§ What you should do: Please copy, exactly as they appear below, the lines from the one containing "bool_decide (db_fault env = Some c)." through the one containing "(** One step".

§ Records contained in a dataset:
(** [key in container]. A dict tests its keys (all of them strings), a list
    its elements with [==], a string its substrings; anything else is not
    iterable. *)
Definition py_contains (key container : json) : result bool :=
  match container with
  | JObj d =>
      if hashable key then
        match key with
        | JStr k => Ok (bool_decide (is_Some (dict_get k d)))
        | _ => Ok false
        end
      else Raise TypeError
  | JList l => Ok (existsb (λ x, py_eq x key) l)
  | JStr s =>
      match key with
      | JStr k => Ok (is_substring k s)
      | _ => Raise TypeError
      end
  | _ => Raise TypeError
  end.

(** An integer used as a sequence index: negative indices count from the
    end. *)
Definition seq_index {A} (l : list A) (i : Z) : result A :=
  let n := Z.of_nat (length l) in
  let i' := if i <? 0 then i + n else i in
  if (i' <? 0) || (n <=? i') then Raise IndexError
  else match l !! Z.to_nat i' with
       | Some x => Ok x
       | None => Raise IndexError
       end.

(** [container[key]]. A string is indexed by code unit. *)
Definition py_getitem (container key : json) : result json :=
  match container with
  | JObj d =>
      if hashable key then
        match key with
        | JStr k =>
            match dict_get k d with
            | Some v => Ok v
            | None => Raise KeyError
            end
        | _ => Raise KeyError
        end
      else Raise TypeError
  | JList l =>
      match key with
      | JNum i => seq_index l i
      | JBool b => seq_index l (Z.b2z b)
      | _ => Raise TypeError
      end
  | JStr s =>
      match key with
      | JNum i => c ← seq_index (String.list_ascii_of_string s) i; Ok (JStr (String c ""))
      | JBool b =>
          c ← seq_index (String.list_ascii_of_string s) (Z.b2z b); Ok (JStr (String c ""))
      | _ => Raise TypeError
      end
  | _ => Raise TypeError
  end.

(** [obj.get(k)]: only a dict has the method. *)
Definition py_get (obj : json) (k : string) : result json :=
  match obj with
  | JObj d => Ok (default JNull (dict_get k d))
  | _ => Raise AttributeError
  end.

(** ** The runtime and the environment of one call

    What the code takes from outside [feedbacks.py]: two coercions of the
    Python libraries, and what one call of an operation observes of the
    world (the identifier drawn, the clock, which external call fails). *)

(** The calls made on the database session. *)
Inductive db_call := DbQuery | DbAdd | DbDelete | DbCommit | DbRefresh.

#[global] Instance db_call_eq_dec : EqDecision db_call.
Proof. solve_decision. Defined.

(** The calls made on the retrieval pipeline. *)
Inductive pipeline_call := PipelineInit | PipelineAddText.

Record Env := {
  (** [str(uuid.uuid4())] *)
  uuid4 : string;
  (** [int(time.time())] at the n-th reading of the clock within the call:
      seconds since the epoch, taken to fit a [BigInteger] column *)
  time_time : nat → Z;
  (** the session call that raises, if one does *)
  db_fault : option db_call;
  (** the pipeline call that raises, if one does *)
  pipeline_fault : option pipeline_call;
  (** pydantic's lax reading of a string as an [int] field *)
  str_as_int : string → option Z;
  (** [repr] of a list or of a dict *)
  py_repr : json → string
}.

Definition db_raises (env : Env) (c : db_call) : bool :=
  bool_decide (db_fault env = Some c).

(** [str(x)], as an f-string formats a value. *)
Definition py_str (env : Env) (j : json) : string :=
  match j with
  | JNull => "None"
  | JBool true => "True"
  | JBool false => "False"
  | JNum n => pretty n
  | JStr s => s
  | JList _ | JObj _ => py_repr env j
  end.

(** ** Forms *)

(** [RatingData]: the declared fields, then the extra ones
    ([extra="allow"]). An extra item never carries the name of a declared
    field. *)
Record RatingData := {
  rating : option (string + Z);
  model_id : option string;
  sibling_model_ids : option (list string);
  reason : option string;
  comment : option string;
  rating_extra : dict
}.

Record SnapshotData := {
  chat : option dict;
  snapshot_extra : dict
}.

Record FeedbackForm := {
  type : string;
  data : option RatingData;
  meta : option dict;
  snapshot : option SnapshotData;
  extra : dict
}.

Definition dump_opt {A} (f : A → json) (o : option A) : json :=
  match o with
  | Some a => f a
  | None => JNull
  end.

Definition dump_rating (r : string + Z) : json :=
  match r with
  | inl s => JStr s
  | inr n => JNum n
  end.

(** [model_dump()] of the three form classes: declared fields in order, then
    the extra items. *)
Definition RatingData_model_dump (r : RatingData) : dict :=
  dict_update
    [("rating", dump_opt dump_rating (rating r));
     ("model_id", dump_opt JStr (model_id r));
     ("sibling_model_ids", dump_opt (λ l, JList (JStr <$> l)) (sibling_model_ids r));
     ("reason", dump_opt JStr (reason r));
     ("comment", dump_opt JStr (comment r))]
    (rating_extra r).

Definition SnapshotData_model_dump (s : SnapshotData) : dict :=
  dict_update [("chat", dump_opt JObj (chat s))] (snapshot_extra s).
Definition swe_agent_tier (action : string) : bool :=
  existsb (fun cmd => startswith cmd action || contains (" " +:+ cmd) action)
    swe_agent_search_commands.

Definition bash_tier (action : string) : bool :=
  existsb (fun pattern => re_search pattern action) bash_search_patterns.

Definition is_search_step (action : string) : bool :=
  swe_agent_tier action
  || re_search editor_view_pattern action
  || bash_tier action.

(** One step of [locate_search]: [true] when the index is appended. *)
Definition search_step (st : step) : bool :=
  let action := or_str (get (action st) "") "" in
  if is_modification action then false else is_search_step action.

Definition locate_search (trajectory : list step) : list nat :=
  foldl
    (fun search_steps '(step_idx, st) =>
       if search_step st then search_steps ++ [step_idx] else search_steps)
    [] (enumerate trajectory).

(** ** [locate_tool_use] *)

Definition editor_commands : list string :=
  [ "view"; "create"; "str_replace"; "insert"; "undo_edit" ].

Definition shell_commands : list string :=
  [ "python"; "python3"; "pip"; "pip3";
    "cd"; "ls"; "cat"; "head"; "tail"; "less"; "more";
    "grep"; "find"; "sed"; "awk"; "wc";
    "echo"; "touch"; "mkdir"; "rm"; "mv"; "cp";
    "git"; "pytest"; "tox"; "make";
    "bash"; "sh"; "source"; "export" ].

(** [tool_counts[k] = tool_counts.get(k, 0) + 1] *)
Definition incr (k : string) (tool_counts : gmap string nat) : gmap string nat :=
  <[k := default 0 (tool_counts !! k) + 1]> tool_counts.

(** [rf'str_replace_editor\s+{cmd}\b'] *)
Definition editor_pattern (cmd : string) : regex :=
  cat [Lit "str_replace_editor"; Plus is_space; Lit cmd; WordB].

(** [rf'^{shell_cmd}\b|^\/{shell_cmd}\b'] *)
Definition shell_pattern (shell_cmd : string) : regex :=
  Alt (cat [Bol; Lit shell_cmd; WordB])
      (cat [Bol; Lit ("/" +:+ shell_cmd); WordB]).

(** The name a command text resolves to: the first name of
    [shell_commands] whose pattern matches, else the base name of the first
    word unless there is none or it starts with a dash.  The source has this
    code twice, for a part of a [&&] chain and for a single command. *)
Definition resolve (part : string) : option string :=
  match find (fun shell_cmd => re_search (shell_pattern shell_cmd) part)
             shell_commands with
  | Some shell_cmd => Some shell_cmd
  | None =>
      if nonempty part then
        let first_word := first_word part in
        if nonempty first_word && negb (startswith "-" first_word)
        then Some (basename first_word)
        else None
      else None
  end.

Definition count_command (tool_counts : gmap string nat) (part : string)
  : gmap string nat :=
  match resolve part with
  | Some name => incr name tool_counts
  | None => tool_counts
  end.

Definition count_editor (tool_counts : gmap string nat) (action : string)
  : gmap string nat :=
  match find (fun cmd => re_search (editor_pattern cmd) action)
             editor_commands with
  | Some cmd => incr ("str_replace_editor_" +:+ cmd) tool_counts
  | None => tool_counts
  end.

(** The text that the single-command branch resolves: the first stage when
    there is a pipe. *)
Definition first_stage (action_stripped : string) : string :=
  if contains " | " action_stripped
  then strip (hd EmptyString (split_on " | " action_stripped))
  else action_stripped.

(** The body of the loop of [locate_tool_use] for a step with action text
    [action]. *)
Definition count_action (tool_counts : gmap string nat) (action : string)
  : gmap string nat :=
  if negb (nonempty action) then tool_counts
  else if startswith "str_replace_editor" action
  then count_editor tool_counts action
  else
    let action_stripped := strip action in
    if contains " && " action_stripped
    then foldl (fun counts part => count_command counts (strip part))
               tool_counts (split_on " && " action_stripped)
    else count_command tool_counts (first_stage action_stripped).

Definition count_step (tool_counts : gmap string nat) (st : step)
  : gmap string nat :=
  count_action tool_counts (or_str (get (action st) "") "").

Definition locate_tool_use (trajectory : list step) : gmap string nat :=
  foldl count_step ∅ trajectory.
(** The progressions, by key and by difficulty. *)
Definition PROGRESSIONS : gmap string (gmap string (list progression)) :=
  <["G" :=
      <["easy" :=
          [ {| title := "Mountain Spring"; chords := ["G"; "C"; "G"; "D"] |};
            {| title := "Creek Walk"; chords := ["G"; "G"; "C"; "G"] |};
            {| title := "Open Road"; chords := ["G"; "D"; "G"; "D"] |} ]]>
      (<["medium" :=
          [ {| title := "Blue Ridge"; chords := ["G"; "Em"; "C"; "D"] |};
            {| title := "Hollow Wind"; chords := ["G"; "C"; "Am"; "D7"] |};
            {| title := "River Bend"; chords := ["G"; "Am"; "D7"; "G"] |} ]]>
       ∅)]>
  (<["C" :=
      <["easy" :=
          [ {| title := "Sunday Porch"; chords := ["C"; "G"; "C"; "G"] |};
            {| title := "Easy Morning"; chords := ["C"; "C"; "G"; "C"] |};
            {| title := "Gentle Path"; chords := ["C"; "G"; "D7"; "C"] |} ]]>
      (<["medium" :=
          [ {| title := "Old Farmhouse"; chords := ["C"; "Am"; "G"; "D7"] |};
            {| title := "Evening Shade"; chords := ["C"; "G"; "Am"; "Em"] |};
            {| title := "Valley Song"; chords := ["C"; "Am"; "D7"; "G"] |} ]]>
       ∅)]>
  (<["D" :=
      <["easy" :=
          [ {| title := "Dusty Trail"; chords := ["D"; "G"; "D"; "G"] |};
            {| title := "High Country"; chords := ["D"; "D"; "G"; "D"] |};
            {| title := "Ridge Path"; chords := ["D"; "G"; "C"; "G"] |} ]]>
      (<["medium" :=
          [ {| title := "Pine Ridge"; chords := ["D"; "Em"; "G"; "D7"] |};
            {| title := "Blue Mountain"; chords := ["D"; "G"; "Em"; "D"] |};
            {| title := "Forest Song"; chords := ["D"; "G"; "C"; "D7"] |} ]]>
       ∅)]>
   ∅)).

(** The measures [buildTabHTML] hands to the audio engine:
    [allChords.map((ch, i) => generateMeasure(ch, difficulty, i))] from
    index [i] on.  [None] when one [generateMeasure] throws. *)
Fixpoint generate_from (i : nat) (allChords : list string) (difficulty : string)
  : option Sequencer.timeline :=
  match allChords with
  | [] => Some []
  | ch :: rest =>
      m ← Tab.generateMeasure ch difficulty (Z.of_nat i);
      ms ← generate_from (S i) rest difficulty;
      Some (m :: ms)
  end.

(** [allMeasures] of [buildTabHTML]: the progression is played twice. *)
Definition allMeasures (prog : progression) (difficulty : string)
  : option Sequencer.timeline :=
  let allChords := chords prog ++ chords prog in
  generate_from 0 allChords difficulty.

(** A test on every cell of a grid, with its row and position. *)
Definition all_cells (f : nat -> nat -> string -> bool) (m : Sequencer.measure)
  : bool :=
  forallb (fun b : bool => b)
    (imap (fun row r =>
             forallb (fun b : bool => b) (imap (fun pos c => f row pos c) r))
          m).

(** The rhythm of a generated measure for a chord whose first- and
    fifth-string frets are [fd] and [fg]: offbeat sixteenths are silent,
    the fifth string sounds its fret on beats 2 and 4 and nowhere else,
    the first string sounds on beat 1, and the hammer-on marker only
    appears on the first string at position 14. *)
Definition rhythm_cell (fd fg : Z) (row pos : nat) (c : string) : bool :=
  (if Nat.odd pos then String.eqb c "-" else true) &&
  (if row =? 4
   then (if (pos =? 4) || (pos =? 12)
         then String.eqb c (JS.toString fg) else String.eqb c "-")
   else true) &&
  (if (row =? 0) && (pos =? 0) then String.eqb c (JS.toString fd) else true) &&
  (if String.eqb c "h2" then (row =? 0) && (pos =? 14) else true).

End Song.

(** Vocabulary for statements about the rendered signal. *)
Module Signal.
(** X16. A build request that lacks fields is answered 400 "Missing field:"
    with the name of the first field it lacks, in the order authority,
    launchpadState, mint, tokenVault, raiseTokenName, raiseTokenSymbol,
    raiseTokenUri, totalSupply, tokensForSale,
    initialPriceLamportsPerToken, solRaiseTarget. A request that has all
    eleven is never answered 400: when it is not answered with the two
    instructions (a conversion, an encoder or a derivation threw) the
    answer is the 500 of the catch. Two instructions are answered only for
    a request that has all eleven fields. *)
Theorem build_names_first_missing_field (W : Collaborators) (L : Library)
    (b : BuildRequestBody) :
  (forall name : string,
     BuildFields.first_missing b = Some name ->
     post_build W L b
     = (nil, Failed (json 400
                       (BError (String.append "Missing field: " name)))))
  /\ (BuildFields.first_missing b = None ->
      forall r : Response,
        snd (post_build W L b) = Failed r -> code r = 500)
  /\ (forall program initialize createToken,
        snd (post_build W L b) = Built program initialize createToken ->
        BuildFields.first_missing b = None).
Proof.
  destruct (post_build W L b) as [t r] eqn:Hrun. cbn [fst snd].
  destruct b as [o1 o2 o3 o4 o5 o6 o7 o8 o9 o10 o11].
  unfold BuildFields.first_missing, BuildFields.required_fields.
  cbn [Build.authority Build.launchpadState mintKey tokenVaultKey
       raiseTokenName raiseTokenSymbol raiseTokenUri Build.totalSupply
       tokensForSaleField initialPriceLamportsPerToken solRaiseTargetField].
  unfold post_build, build_body, getMetadataPDA, needed in Hrun.
  cbn [Build.authority Build.launchpadState mintKey tokenVaultKey
       raiseTokenName raiseTokenSymbol raiseTokenUri Build.totalSupply
       tokensForSaleField initialPriceLamportsPerToken solRaiseTargetField]
    in Hrun.
  run_in Hrun.
  repeat (branch Hrun; try stopped Hrun).
  injection Hrun as <- <-. cbn.
  split; [intros name Hname; discriminate Hname |].
  split; [intros _ r Hr; discriminate Hr | reflexivity].
Qed.

End BuildFacts.

(** ** The display helpers *)

Module FormatFacts.
Import Format.
Local Open Scope list_scope.

Lemma slice_prefix (s : text) (n : Z) :
  0 <= n -> slice s 0 (Some n) = firstn (Z.to_nat n) s.
Proof.
  intros Hn. unfold slice, clamp.
  destruct (Z.ltb_spec 0 0) as [| _]; [lia |].
  destruct (Z.ltb_spec n 0) as [| _]; [lia |].
  rewrite (Z.min_l 0) by lia. cbn [Z.to_nat]. rewrite skipn_O, Z.sub_0_r.
  destruct (Z.le_gt_cases n (Z.of_nat (length s))) as [Hle | Hgt].
  - now rewrite Z.min_l by lia.
  - rewrite Z.min_r by lia. rewrite Nat2Z.id.
    rewrite !firstn_all2 by lia. reflexivity.
Qed.

Lemma slice_suffix (s : text) (n : nat) :
  (0 < n)%nat ->
  slice s (- Z.of_nat n) None = skipn (length s - n) s.
Proof.
  intros Hn. unfold slice, clamp.
  destruct (Z.ltb_spec (- Z.of_nat n) 0) as [_ |]; [| lia].
  replace (Z.to_nat (Z.max (Z.of_nat (length s) + - Z.of_nat n) 0))
    with (length s - n)%nat by lia.
  apply firstn_all2. rewrite length_skipn. lia.
Qed.

Lemma slice_drop_last (s : text) (n : nat) :
  (0 < n)%nat ->
  slice s 0 (Some (- Z.of_nat n)) = firstn (length s - n) s.
Proof.
  intros Hn. unfold slice, clamp.
  destruct (Z.ltb_spec 0 0) as [| _]; [lia |].
  destruct (Z.ltb_spec (- Z.of_nat n) 0) as [_ |]; [| lia].
  rewrite (Z.min_l 0) by lia. cbn [Z.to_nat]. rewrite skipn_O, Z.sub_0_r.
  f_equal. lia.
Qed.

(** X17. [formatTokenAddress] shows the first six and the last four code
    units of an address around three dots; an address of ten or more code
    units always comes out 13 long, a shorter one has its ends overlap (its
    whole text appears on one side or on both), and a missing or empty
    address gives "N/A". *)
Theorem formatTokenAddress_keeps_both_ends :
  (forall a : text,
     a <> nil ->
     formatTokenAddress (Some a)
     = firstn 6 a ++ list_ascii_of_string "..." ++ skipn (length a - 4) a
     /\ length (formatTokenAddress (Some a))
        = (Nat.min 6 (length a) + 3 + Nat.min 4 (length a))%nat)
  /\ formatTokenAddress None = list_ascii_of_string "N/A"
  /\ formatTokenAddress (Some nil) = list_ascii_of_string "N/A".
Proof.
  split; [| split; reflexivity].
  intros a Ha.
  assert (E : formatTokenAddress (Some a)
              = firstn 6 a ++ dots ++ skipn (length a - 4) a).
  { destruct a as [| c a']; [now contradiction Ha |].
    unfold formatTokenAddress.
    rewrite (slice_prefix (c :: a') 6) by lia.
    change (-4) with (- Z.of_nat 4).
    rewrite (slice_suffix (c :: a') 4) by lia. reflexivity. }
  split; [exact E |].
  rewrite E, !length_app, length_firstn, length_skipn. cbn [dots length
    list_ascii_of_string]. lia.
Qed.

Lemma formatTokenAddress_keeps_both_ends_witness :
  formatTokenAddress
    (Some (list_ascii_of_string
             "5FQZcz1ja7ohFxBgjfbhnSCg9Juxvqj6TNAaDuzjF2XX"))
  = list_ascii_of_string "5FQZcz...F2XX".
Proof.
  refine (eq_trans
    (proj1 (proj1 formatTokenAddress_keeps_both_ends
              (list_ascii_of_string
                 "5FQZcz1ja7ohFxBgjfbhnSCg9Juxvqj6TNAaDuzjF2XX") _)) _).
  - discriminate.
  - reflexivity.
Defined.

Lemma formatTokenName_unfold (d : text) (m : Z) :
  d <> nil ->
  formatTokenName (Some d) (Some m)
  = if m <? Z.of_nat (length d)
    then slice d 0 (Some m) ++ dots
    else d.
Proof. intros Hd. destruct d; [now contradiction Hd | reflexivity]. Qed.

(** X18. [formatTokenName] leaves a description of at most [maxLength] (20
    by default) code units as it is and cuts a longer one to its first
    [maxLength] code units followed by three dots, so that for a
    non-negative [maxLength] the result is never longer than
    [maxLength + 3] nor than the description plus three; with a negative
    [maxLength] it drops that many code units from the end and adds the
    dots. *)
Theorem formatTokenName_bounds (d : text) (m : Z) :
  d <> nil ->
  (Z.of_nat (length d) <= m ->
   formatTokenName (Some d) (Some m) = d)
  /\ (0 <= m < Z.of_nat (length d) ->
      formatTokenName (Some d) (Some m)
      = firstn (Z.to_nat m) d ++ list_ascii_of_string "..."
      /\ Z.of_nat (length (formatTokenName (Some d) (Some m))) = m + 3)
  /\ (m < 0 ->
      formatTokenName (Some d) (Some m)
      = firstn (length d - Z.to_nat (- m)) d ++ list_ascii_of_string "...")
  /\ formatTokenName (Some d) None = formatTokenName (Some d) (Some 20)
  /\ (0 <= m ->
      Z.of_nat (length (formatTokenName (Some d) (Some m)))
        <= Z.min (Z.of_nat (length d) + 3) (m + 3)).
Proof.
  intros Hd.
  pose proof (formatTokenName_unfold d m Hd) as U.
  assert (Hshort : Z.of_nat (length d) <= m ->
                   formatTokenName (Some d) (Some m) = d).
  { intros H. rewrite U.
    destruct (Z.ltb_spec m (Z.of_nat (length d))); [lia | reflexivity]. }
  assert (Hlong : 0 <= m < Z.of_nat (length d) ->
            formatTokenName (Some d) (Some m)
            = firstn (Z.to_nat m) d ++ dots
            /\ Z.of_nat (length (formatTokenName (Some d) (Some m)))
               = m + 3).
  { intros H.
    assert (E : formatTokenName (Some d) (Some m)
                = firstn (Z.to_nat m) d ++ dots).
    { rewrite U.
      destruct (Z.ltb_spec m (Z.of_nat (length d))); [| lia].
      now rewrite slice_prefix by lia. }
    split; [exact E |].
    rewrite E, length_app, length_firstn. cbn [dots length
      list_ascii_of_string]. lia. }
  split; [exact Hshort |]. split; [exact Hlong |].
  split; [| split].
  - intros Hneg. rewrite U.
    destruct (Z.ltb_spec m (Z.of_nat (length d))); [| lia].
    replace m with (- Z.of_nat (Z.to_nat (- m))) at 1 by lia.
    rewrite slice_drop_last by lia. reflexivity.
  - destruct d; [now contradiction Hd | reflexivity].
  - intros Hm.
    destruct (Z.le_gt_cases (Z.of_nat (length d)) m) as [Hle | Hgt].
    + rewrite (Hshort Hle). lia.
    + destruct (Hlong (conj Hm Hgt)) as [_ ->]. lia.
Qed.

§ Written response:
  bool_decide (db_fault env = Some c).

(** [str(x)], as an f-string formats a value. *)
Definition py_str (env : Env) (j : json) : string :=
  match j with
  | JNull => "None"
  | JBool true => "True"
  | JBool false => "False"
  | JNum n => pretty n
  | JStr s => s
  | JList _ | JObj _ => py_repr env j
  end.

(** ** Forms *)

(** [RatingData]: the declared fields, then the extra ones
    ([extra="allow"]). An extra item never carries the name of a declared
    field. *)
Record RatingData := {
  rating : option (string + Z);
  model_id : option string;
  sibling_model_ids : option (list string);
  reason : option string;
  comment : option string;
  rating_extra : dict
}.

Record SnapshotData := {
  chat : option dict;
  snapshot_extra : dict
}.

Record FeedbackForm := {
  type : string;
  data : option RatingData;
  meta : option dict;
  snapshot : option SnapshotData;
  extra : dict
}.

Definition dump_opt {A} (f : A → json) (o : option A) : json :=
  match o with
  | Some a => f a
  | None => JNull
  end.

Definition dump_rating (r : string + Z) : json :=
  match r with
  | inl s => JStr s
  | inr n => JNum n
  end.

(** [model_dump()] of the three form classes: declared fields in order, then
    the extra items. *)
Definition RatingData_model_dump (r : RatingData) : dict :=
  dict_update
    [("rating", dump_opt dump_rating (rating r));
     ("model_id", dump_opt JStr (model_id r));
     ("sibling_model_ids", dump_opt (λ l, JList (JStr <$> l)) (sibling_model_ids r));
     ("reason", dump_opt JStr (reason r));
     ("comment", dump_opt JStr (comment r))]
    (rating_extra r).

Definition SnapshotData_model_dump (s : SnapshotData) : dict :=
  dict_update [("chat", dump_opt JObj (chat s))] (snapshot_extra s).
Definition swe_agent_tier (action : string) : bool :=
  existsb (fun cmd => startswith cmd action || contains (" " +:+ cmd) action)
    swe_agent_search_commands.

Definition bash_tier (action : string) : bool :=
  existsb (fun pattern => re_search pattern action) bash_search_patterns.

Definition is_search_step (action : string) : bool :=
  swe_agent_tier action
  || re_search editor_view_pattern action
  || bash_tier action.

(** One step of [locate_search]: [true] when the index is appended. *)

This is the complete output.